REVIEW: Grumpy-pants Paul

REVIEW: Grumpy-pants Paul

Paul among the People by Sarah Ruden (Random House Image Books 2010)

A week ago, the Sunday Epistle reading was Paul’s first letter to the Corinthians, verses 10-18, in which Paul urges his fellow Christians to stop being so divisive, to stop focusing on who baptized whom. But in doing so, he tsks at one pont: “I thank God that I baptized none of you except Crispus and Gaius, so that no one can say that you were baptized in my name.”

What a cutting scold he sounds like in this passage! It’s as if he’s muttering under his breath, an irritated curmudgeon. And, according to classicist Sarah Ruden, in her excellent book on Paul, he was something of a curmudgeon, or, as a divinity student she knew called him, “grumpy-pants Paul.” Ruden puts it thus:

“Sometimes after he preached, they whipped him…but he wouldn’t shut up. He had an uncanny gift, not only for inspiring and convincing, but also for causing riots. And with a pen that must have eaten through the papyrus like acid, he cursed his rival missionaries and made fun of his converts…He sat and stitched together pieces of leather tents with an awl to support himself and earn boat fare; there were easier ways for an educated man to make money, but they required cooperation, and in that sense he was probably unemployable. He found some sympathetic people and  started small congregations, but he seems to have been congenitally unable to share authority.”

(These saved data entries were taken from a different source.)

Lemma large_alloc_free_restores_witness :
  ∃ s2, btm_large_free 4194304 lafter = Ok (tt, s2) ∧
    (∀ x, k_mapped (l_kernel s2) x = k_mapped (l_kernel lempty) x) ∧
    (∀ q, user_addr q → ot_lookup (l_reg s2) q = ot_lookup (l_reg lempty) q) ∧
    l_hdrs s2 !! 4194304 = None.
Proof.
  apply (large_alloc_free_restores (Krn := first_fit_os) (KL := first_fit_laws) 20000 6 lempty 4194368 lafter 4194304 20480 64);
    [done|lia| |].
  - destruct (large_alloc_run (Krn := first_fit_os) (KL := first_fit_laws) (TL := radix_table_laws) 20000 6 lempty I ltac:(lia) ltac:(lia))
      as (p & s' & E & [(-> & _)|(_ & base & total & hdr & Ho)]).
    + assert (V : val_of (btm_large_alloc 20000 (2 ^ 6) lempty) = Some 4194368) by (vm_compute; reflexivity).
      rewrite E in V. discriminate V.
    + assert (V : val_of (btm_large_alloc 20000 (2 ^ 6) lempty) = Some 4194368) by (vm_compute; reflexivity).
      assert (Es : s' = lafter) by (unfold lafter; by rewrite E).
      rewrite E in V. injection V as ->. subst s'.
      pose proof (lo_hdr _ _ _ _ _ _ _ _ Ho) as Hh.
      destruct (decide (base = 4194304)) as [->|Hne].
      * assert (Hh' : l_hdrs lafter !! 4194304 = Some (mk_large_hdr BTM_LARGE_MAGIC 20480 64 20000)) by (vm_compute; reflexivity).
        rewrite Hh' in Hh. injection Hh as <- <-. exact Ho.
      * assert (Hd : l_hdrs lafter = {[4194304 := mk_large_hdr BTM_LARGE_MAGIC 20480 64 20000]}) by (vm_compute; reflexivity).
        rewrite Hd, lookup_singleton_ne in Hh by done. discriminate Hh.
  - intros q _ _. reflexivity.
Defined.

(** C27. Resizing a large object keeps its promise: it returns NULL with contents, headers,
    mappings and owners unchanged, or a pointer at the same offset into an object with
    room for the new size that holds the old bytes up to the shorter length; the bytes of
    all other mappings are untouched, every pointer into the new object resolves to it,
    and regions that only the old place used become foreign. *)
Theorem large_realloc_correct {Krn : OS} {KL : OSLaws Krn} {T : Type} {OT : OwnerTable T} {TL : OwnerTableLaws T OT}
    (s : lstate T) base total hdr newsz :
  ot_live (l_reg s) → large_live s base total hdr → hdr ≤ 2 ^ 47 → 0 < newsz ≤ 2 ^ 46 →
  ∃ q s', btm_large_realloc base (base + hdr) newsz s = Ok (q, s') ∧
    ((q = 0 ∧ l_mem s' = l_mem s ∧ l_hdrs s' = l_hdrs s ∧
      (∀ x, k_mapped (l_kernel s') x = k_mapped (l_kernel s) x) ∧
      ∀ p, user_addr p → ot_lookup (l_reg s') p = ot_lookup (l_reg s) p) ∨
     ∃ nbase ntotal, large_resized s base total hdr newsz q s' nbase ntotal).
Proof.
  intros Hlv Hl Hh Hn. destruct (large_realloc_run s base total hdr newsz Hlv Hl Hh Hn) as (q & s' & Er & [(E0 & E1 & E2 & E3 & E4 & _)|(nb & nt & Hr & _)]);
    exists q, s'; (split; [done|]); [by left|right; eauto].
Qed.

(** A state with one live object, for the witness. *)
Definition lone : lstate (Krn := first_fit_os) registry := mk_lstate (Krn := first_fit_os)
  ∅ {[4194304 := mk_large_hdr BTM_LARGE_MAGIC 20480 32 20000]}
  (ot_insert (mk_registry ∅ 0) 4194304 20480 4194305) [(4194304, 4214784)].

Lemma lone_live : large_live lone 4194304 20480 32.
Proof.
  split.
  - eexists. vm_compute. reflexivity.
  - vm_compute. split_and!; (reflexivity || discriminate).
  - reflexivity.
  - lia.
  - intros q Hq Hin. unfold lone. cbn [l_reg]. rewrite ot_lookup_insert; [|done|unfold user_span; lia|done].
    by rewrite decide_True.
  - intros x Hx. unfold lone. cbn [l_kernel k_mapped first_fit_os]. unfold ff_mapped. cbn [existsb fst snd]. lia.
  - reflexivity.
Qed.

Lemma large_realloc_correct_witness :
  ∃ q s', btm_large_realloc 4194304 (4194304 + 32) 40000 lone = Ok (q, s') ∧
    ((q = 0 ∧ l_mem s' = l_mem lone ∧ l_hdrs s' = l_hdrs lone ∧
      (∀ x, k_mapped (l_kernel s') x = k_mapped (l_kernel lone) x) ∧
      ∀ p, user_addr p → ot_lookup (l_reg s') p = ot_lookup (l_reg lone) p) ∨
     ∃ nbase ntotal, large_resized lone 4194304 20480 32 40000 q s' nbase ntotal).
Proof. apply (large_realloc_correct (Krn := first_fit_os) (KL := first_fit_laws)); [done|apply lone_live|lia..]. Defined.

Definition wrapped_request : outcome (Z * Z * lstate (Krn := first_fit_os) registry) :=
  (p ← btm_large_alloc (2 ^ 64 - 16) BTM_ALIGNMENT;
   u ← btm_large_usable_size (p - 32) p;
   mret (p, u)) lempty.

(** C29. The size computation is not checked for overflow: a request of 2^64 - 16 bytes
    wraps to one page, and the caller gets a pointer with 4064 usable bytes instead of
    NULL; one of 2^64 - 32 bytes wraps the mapping to nothing, all pages are trimmed away
    and writing the header faults. *)
Theorem large_alloc_size_wraps :
  (∃ p s', btm_large_alloc (2 ^ 64 - 16) BTM_ALIGNMENT lempty = Ok (p, s') ∧ 0 < p ∧
    btm_large_usable_size (p - 32) p s' = Ok (4064, s')) ∧
  btm_large_alloc (2 ^ 64 - 32) BTM_ALIGNMENT lempty = Fault.
Proof.
  split; [|apply is_fault_spec; vm_compute; reflexivity].
  destruct (val_of_Ok wrapped_request (4194336, 4064)) as [s' E]; [vm_compute; reflexivity|].
  unfold wrapped_request in E. apply run_bind_inv in E as (p & s1 & E1 & E2).
  apply run_bind_inv in E2 as (u & s2 & E2 & E3). injection E3 as -> -> <-.
  exists 4194336, s1. split; [done|]. split; [lia|].
  unfold btm_large_usable_size, get_hdr in *. unfold mbind, M_bind in *.
  destruct (l_hdrs s1 !! (4194336 - 32)) as [h|]; [|done]. by injection E2 as <- <-.
Qed.

(** Two live objects; growing the first makes the kernel move it. *)
Definition realloc_steals : M (lstate (Krn := first_fit_os) registry) (Z * Z * Z * Z) :=
  pa ← btm_large_alloc 100 64;
  pb ← btm_large_alloc 100 64;
  owner_before ← gets (λ s, ot_lookup (l_reg s) pb);
  na ← btm_large_realloc (pa - 64) pa 3145728;
  owner_after ← gets (λ s, ot_lookup (l_reg s) pb);
  mret (pb, na, owner_before, owner_after).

Nonetheless, Ruden concludes from her study of Paul that he was a missionary for an “uncompromising message of love,” and that, despite his flaws, he managed to establish communities that ultimately ended up renewing the commitment to the Christian ideal.

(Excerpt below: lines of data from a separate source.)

(* ===== verification/Heap.v ===== *)
(** * Heap: chunks, slab descriptors, pools and cache bins of src/src/internal.h

    The C heap is split by type: the bytes of slots are a byte memory, chunk headers are
    records keyed by the chunk's base, slab descriptors are records keyed by the
    descriptor's address.  Pointers are addresses, 0 is NULL. *)

From stdpp Require Import prelude gmap.
From S2P Require Import Prelude Memory SizeClass.
Local Open Scope Z_scope.

(** A pool is named by its partition index and its size class. *)
Definition pool_ref : Type := Z * Z.

Record btm_chunk := mk_chunk {
  c_magic : Z;
  c_pool : option pool_ref;
  c_sc : Z;
  c_part_idx : Z;
  c_next : Z;
  c_prev : Z;
  next_free_page : Z;
  live_slabs : Z;
  memfd_off : Z;
  page_owner : list Z;
}.
Definition BTM_CHUNK_MAGIC : Z := 0xB7A110C0CB7C7BEE.

Record btm_slab := mk_slab {
  free_head : Z;
  s_next : Z;
  s_prev : Z;
  nslots : Z;
  free_count : Z;
  s_sc : Z;
  npages : Z;
  s_part_idx : Z;
  first_page : Z;
  in_partial : bool;
  decommitted : bool;
  retired : bool;
  paged_out : bool;
  epoch : Z;
}.

(** A descriptor in a chunk that was never carved there: zero pages. *)
Definition zero_slab : btm_slab := mk_slab 0 0 0 0 0 0 0 0 0 false false false false 0.

Record btm_scpool := mk_pool {
  partial : Z;
  empty_warm : Z;
  empty_cold : Z;
  warm_count : Z;
  chunks : Z;
  active : Z;
  nslabs : Z;
  outstanding : Z;
}.
Definition zero_pool : btm_scpool := mk_pool 0 0 0 0 0 0 0 0.

Record btm_tls_bin := mk_bin {
  b_free_head : Z;
  b_pool : option pool_ref;
  b_count : Z;
}.
Definition zero_bin : btm_tls_bin := mk_bin 0 None 0.

(** ** Field assignments *)
Definition slab_set_next (v : Z) (s : btm_slab) : btm_slab :=
  mk_slab (free_head s) v (s_prev s) (nslots s) (free_count s) (s_sc s) (npages s) (s_part_idx s)
    (first_page s) (in_partial s) (decommitted s) (retired s) (paged_out s) (epoch s).
Definition slab_set_prev (v : Z) (s : btm_slab) : btm_slab :=
  mk_slab (free_head s) (s_next s) v (nslots s) (free_count s) (s_sc s) (npages s) (s_part_idx s)
    (first_page s) (in_partial s) (decommitted s) (retired s) (paged_out s) (epoch s).
Definition slab_set_in_partial (v : bool) (s : btm_slab) : btm_slab :=
  mk_slab (free_head s) (s_next s) (s_prev s) (nslots s) (free_count s) (s_sc s) (npages s) (s_part_idx s)
    (first_page s) v (decommitted s) (retired s) (paged_out s) (epoch s).
Definition slab_set_decommitted (v : bool) (s : btm_slab) : btm_slab :=
  mk_slab (free_head s) (s_next s) (s_prev s) (nslots s) (free_count s) (s_sc s) (npages s) (s_part_idx s)
    (first_page s) (in_partial s) v (retired s) (paged_out s) (epoch s).
Definition slab_set_free (head count : Z) (s : btm_slab) : btm_slab :=
  mk_slab head (s_next s) (s_prev s) (nslots s) count (s_sc s) (npages s) (s_part_idx s)
    (first_page s) (in_partial s) (decommitted s) (retired s) (paged_out s) (epoch s).
Definition slab_set_touch (e : Z) (s : btm_slab) : btm_slab :=
  mk_slab (free_head s) (s_next s) (s_prev s) (nslots s) (free_count s) (s_sc s) (npages s) (s_part_idx s)
    (first_page s) (in_partial s) (decommitted s) (retired s) false e.
Definition slab_set_run (first np : Z) (s : btm_slab) : btm_slab :=
  mk_slab (free_head s) (s_next s) (s_prev s) (nslots s) (free_count s) (s_sc s) np (s_part_idx s)
    first (in_partial s) (decommitted s) (retired s) (paged_out s) (epoch s).

Definition chunk_set_next (v : Z) (c : btm_chunk) : btm_chunk :=
  mk_chunk (c_magic c) (c_pool c) (c_sc c) (c_part_idx c) v (c_prev c) (next_free_page c) (live_slabs c)
    (memfd_off c) (page_owner c).
Definition chunk_set_prev (v : Z) (c : btm_chunk) : btm_chunk :=
  mk_chunk (c_magic c) (c_pool c) (c_sc c) (c_part_idx c) (c_next c) v (next_free_page c) (live_slabs c)
    (memfd_off c) (page_owner c).
Definition chunk_set_owner_class (sc part : Z) (c : btm_chunk) : btm_chunk :=
  mk_chunk (c_magic c) (c_pool c) sc part (c_next c) (c_prev c) (next_free_page c) (live_slabs c)
    (memfd_off c) (page_owner c).
Definition chunk_set_live (v : Z) (c : btm_chunk) : btm_chunk :=
  mk_chunk (c_magic c) (c_pool c) (c_sc c) (c_part_idx c) (c_next c) (c_prev c) (next_free_page c) v
    (memfd_off c) (page_owner c).
Definition chunk_set_off (off : Z) (c : btm_chunk) : btm_chunk :=
  mk_chunk (c_magic c) (c_pool c) (c_sc c) (c_part_idx c) (c_next c) (c_prev c) (next_free_page c) (live_slabs c)
    off (page_owner c).
Definition chunk_set_carved (nfp : Z) (owners : list Z) (c : btm_chunk) : btm_chunk :=
  mk_chunk (c_magic c) (c_pool c) (c_sc c) (c_part_idx c) (c_next c) (c_prev c) nfp (live_slabs c)
    (memfd_off c) owners.

Definition pool_set_partial (v : Z) (p : btm_scpool) : btm_scpool :=
  mk_pool v (empty_warm p) (empty_cold p) (warm_count p) (chunks p) (active p) (nslabs p) (outstanding p).
Definition pool_set_warm (v n : Z) (p : btm_scpool) : btm_scpool :=
  mk_pool (partial p) v (empty_cold p) n (chunks p) (active p) (nslabs p) (outstanding p).
Definition pool_set_cold (v : Z) (p : btm_scpool) : btm_scpool :=
  mk_pool (partial p) (empty_warm p) v (warm_count p) (chunks p) (active p) (nslabs p) (outstanding p).
Definition pool_set_chunks (v : Z) (p : btm_scpool) : btm_scpool :=
  mk_pool (partial p) (empty_warm p) (empty_cold p) (warm_count p) v (active p) (nslabs p) (outstanding p).
Definition pool_set_active (v : Z) (p : btm_scpool) : btm_scpool :=
  mk_pool (partial p) (empty_warm p) (empty_cold p) (warm_count p) (chunks p) v (nslabs p) (outstanding p).
Definition pool_set_nslabs (v : Z) (p : btm_scpool) : btm_scpool :=
  mk_pool (partial p) (empty_warm p) (empty_cold p) (warm_count p) (chunks p) (active p) v (outstanding p).
Definition pool_set_outstanding (v : Z) (p : btm_scpool) : btm_scpool :=
  mk_pool (partial p) (empty_warm p) (empty_cold p) (warm_count p) (chunks p) (active p) (nslabs p) v.

(** ** The heap *)
Record heap := mk_heap {
  h_mem : gmap Z Z;
  h_chunks : gmap Z btm_chunk;
  h_slabs : gmap Z btm_slab;
}.

Definition slab_at (h : heap) (d : Z) : btm_slab := default zero_slab (h_slabs h !! d).

Definition heap_set_mem (m : gmap Z Z) (h : heap) : heap := mk_heap m (h_chunks h) (h_slabs h).
(** The pages of slots in [a, a + n) read as zeros. *)
Definition heap_zero (a n : Z) (h : heap) : heap := heap_set_mem (zero_range (h_mem h) a n) h.
Definition heap_set_slab (d : Z) (s : btm_slab) (h : heap) : heap :=
  mk_heap (h_mem h) (h_chunks h) (<[d := s]> (h_slabs h)).
Definition heap_set_chunk (c : Z) (v : btm_chunk) (h : heap) : heap :=
  mk_heap (h_mem h) (<[c := v]> (h_chunks h)) (h_slabs h).

(** ** Addresses *)
Definition sizeof_slab : Z := 48.
Definition BTM_DESC_PAGES : Z := (BTM_PAGES_PER_CHUNK * sizeof_slab + BTM_PAGE_SIZE - 1) / BTM_PAGE_SIZE.
Definition BTM_DATA_START_PAGE : Z := 1 + BTM_DESC_PAGES.

(** The chunk that holds an address: mask off the low 21 bits. *)
Definition chunk_of (p : Z) : Z := Z.land p (not64 (BTM_CHUNK_SIZE - 1)).

(** Descriptor number [page] of the array in chunk [c]. *)
Definition btm_chunk_desc (c page : Z) : Z := c + BTM_PAGE_SIZE + sizeof_slab * page.

(** The descriptor of the slab that owns [ptr], through the chunk's page table. *)
Definition btm_slab_of (h : heap) (c ptr : Z) : option Z :=
  hd ← h_chunks h !! c;
  fp ← page_owner hd !! Z.to_nat (u32 (Z.shiftr ((ptr -% c)%word) BTM_PAGE_SHIFT));
  Some (btm_chunk_desc c fp).

(** First byte of the slab's slots. *)
Definition btm_slab_data (d : Z) (s : btm_slab) : Z := chunk_of d + first_page s * BTM_PAGE_SIZE.

(** ** Geometry facts *)
Lemma data_start_page : BTM_DATA_START_PAGE = 7.
Proof. reflexivity. Qed.

Lemma chunk_of_eq p : 0 ≤ p < 2 ^ 64 → chunk_of p = p - p mod BTM_CHUNK_SIZE.
Proof. intros H. unfold chunk_of. apply (land_not64 p 21); [done|lia]. Qed.

(** A chunk base: 2 MiB aligned, in user space, not the null region. *)
Definition chunk_base (c : Z) : Prop := 0 < c ∧ c mod BTM_CHUNK_SIZE = 0 ∧ c + BTM_CHUNK_SIZE ≤ 2 ^ 47.

Lemma chunk_of_inside c x : chunk_base c → c ≤ x < c + BTM_CHUNK_SIZE → chunk_of x = c.
Proof.
  intros (H0 & Hm & H47) Hx. unfold BTM_CHUNK_SIZE in *. rewrite chunk_of_eq by lia.
  unfold BTM_CHUNK_SIZE. replace x with (c + (x - c)) at 2 by lia.
  rewrite Zplus_mod, Hm, Z.add_0_l, Z.mod_mod, Z.mod_small by lia. lia.
Qed.

Lemma chunk_of_desc c page : chunk_base c → 0 ≤ page < 512 → chunk_of (btm_chunk_desc c page) = c.
Proof.
  intros Hc Hp. apply chunk_of_inside; [done|]. unfold btm_chunk_desc, sizeof_slab. glia.
Qed.

Lemma desc_inj c1 c2 p1 p2 :
  chunk_base c1 → chunk_base c2 → 0 ≤ p1 < 512 → 0 ≤ p2 < 512 →
  btm_chunk_desc c1 p1 = btm_chunk_desc c2 p2 → c1 = c2 ∧ p1 = p2.
Proof.
  intros H1 H2 Hp1 Hp2 E. assert (c1 = c2) as ->.
  { rewrite <-(chunk_of_desc c1 p1), E by done. by apply chunk_of_desc. }
  split; [done|]. unfold btm_chunk_desc, sizeof_slab in E. lia.
Qed.

Lemma slab_at_set h d s y : slab_at (heap_set_slab d s h) y = if decide (y = d) then s else slab_at h y.
Proof.
  unfold slab_at, heap_set_slab. cbn [h_slabs]. rewrite lookup_insert.
  destruct (decide (d = y)), (decide (y = d)); simpl; congruence.
Qed.

Lemma slab_at_set_chunk h c v y : slab_at (heap_set_chunk c v h) y = slab_at h y.
Proof. done. Qed.

Lemma slab_at_set_mem h m y : slab_at (heap_set_mem m h) y = slab_at h y.
Proof. done. Qed.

But Ruden didn’t come to this conclusion automatically. In fact, the reason for her book was because of her acceptance of the divinity student’s — and so many others’ — opinion of Paul, that he was a grump, and maybe a misogynist, too, and, oh, yes, there is all that stuff he wrote condemning homosexuality.

For someone as enlightened as Ruden, these views were hard to get past. Until…she was in a Bible study class and someone started complaining about Paul’s admonitions against sorcery, which, to the student, was harmless power projection. Ruden knew better, though. A classicist by training, she knew that in ancient times sorcery could involve torture and certainly abuse of others. She knew that, within the context of his times, Paul was right to criticize such practices severely. This awakening led her to review all of Paul’s writing and his life within the context of the ancient world, and she discovered that he was more a champion of women than he is given credit for, and his views on homosexuality are vigorous condemnations of exploitation. In fact, she believes he is specifically condemning pederasty and pedophilia, so rampant in those times that families with good-looking sons would not let them leave the house without slaves assigned to look after them.

Ruden is no starry-eyed modernist wishing her way to a conclusion about Paul’s views on homosexuality. She is instead trying diligently to apply her knowledge of the ancient world to Paul’s experiences and view his words–which she carefully translates, distinguishing between similar words to find true meanings–as he might have intended them. She points out that he was raised in a traditional Jewish household that would have viewed homosexuality as wrong. But, she says, Paul discarded some traditional Jewish teachings. Would he have discarded this one?

She’s not as glib as some wishful interpreters who posit that Paul does not condemn consensual homosexuality; she finds these interpretations “politically correct disingenuousness.” She argues that we really don’t know what his view on consensual homosexuality was. But she does believe the exploitive sexual practices of pederasty and pedophilia would have colored Paul’s view of homosexuality, and that you cannot rule out the possibility that he was railing against these horrible abuses and, not only that, arguing that everyone is responsible for them if you do not speak up. In other words, those who like to use Paul’s writings as condemnations of homosexuality in general shouldn’t be so secure in their beliefs. The most we can claim about his views on this subject, Ruden says, is that he condemned exploitation. Period.

Be warned: her description of the ancient world is unsettling and made it difficult at times for me to keep reading. It was a barbaric place, which made Christ’s message of love, and especially Paul’s famous message to the Corinthians on love, a revolutionary idea.

Ruden’s case for Paul is compelling. She started her research with the typical contemporary view of him as out of step with enlightened times, and came instead to admire him. Writing this book, therefore, became her own conversion, when she saw Paul in a different light. “Jesus was my teacher. Paul was an embarrassment,” she writes at the outset of Paul among the People to explain her pre-research view. By the end of the tome, she’s taken you on her own journey to Damascus, having her view of the saint turned on its head.

Libby Sternberg

Libby Sternberg

Libby Sternberg is an Edgar-nominated novelist whose works include humorous women’s fiction, young adult fiction, and historical fiction. Her political writings have appeared at Hot Air, the Weekly Standard, Insight, the Wall Street Journal, and Christian Science Monitor.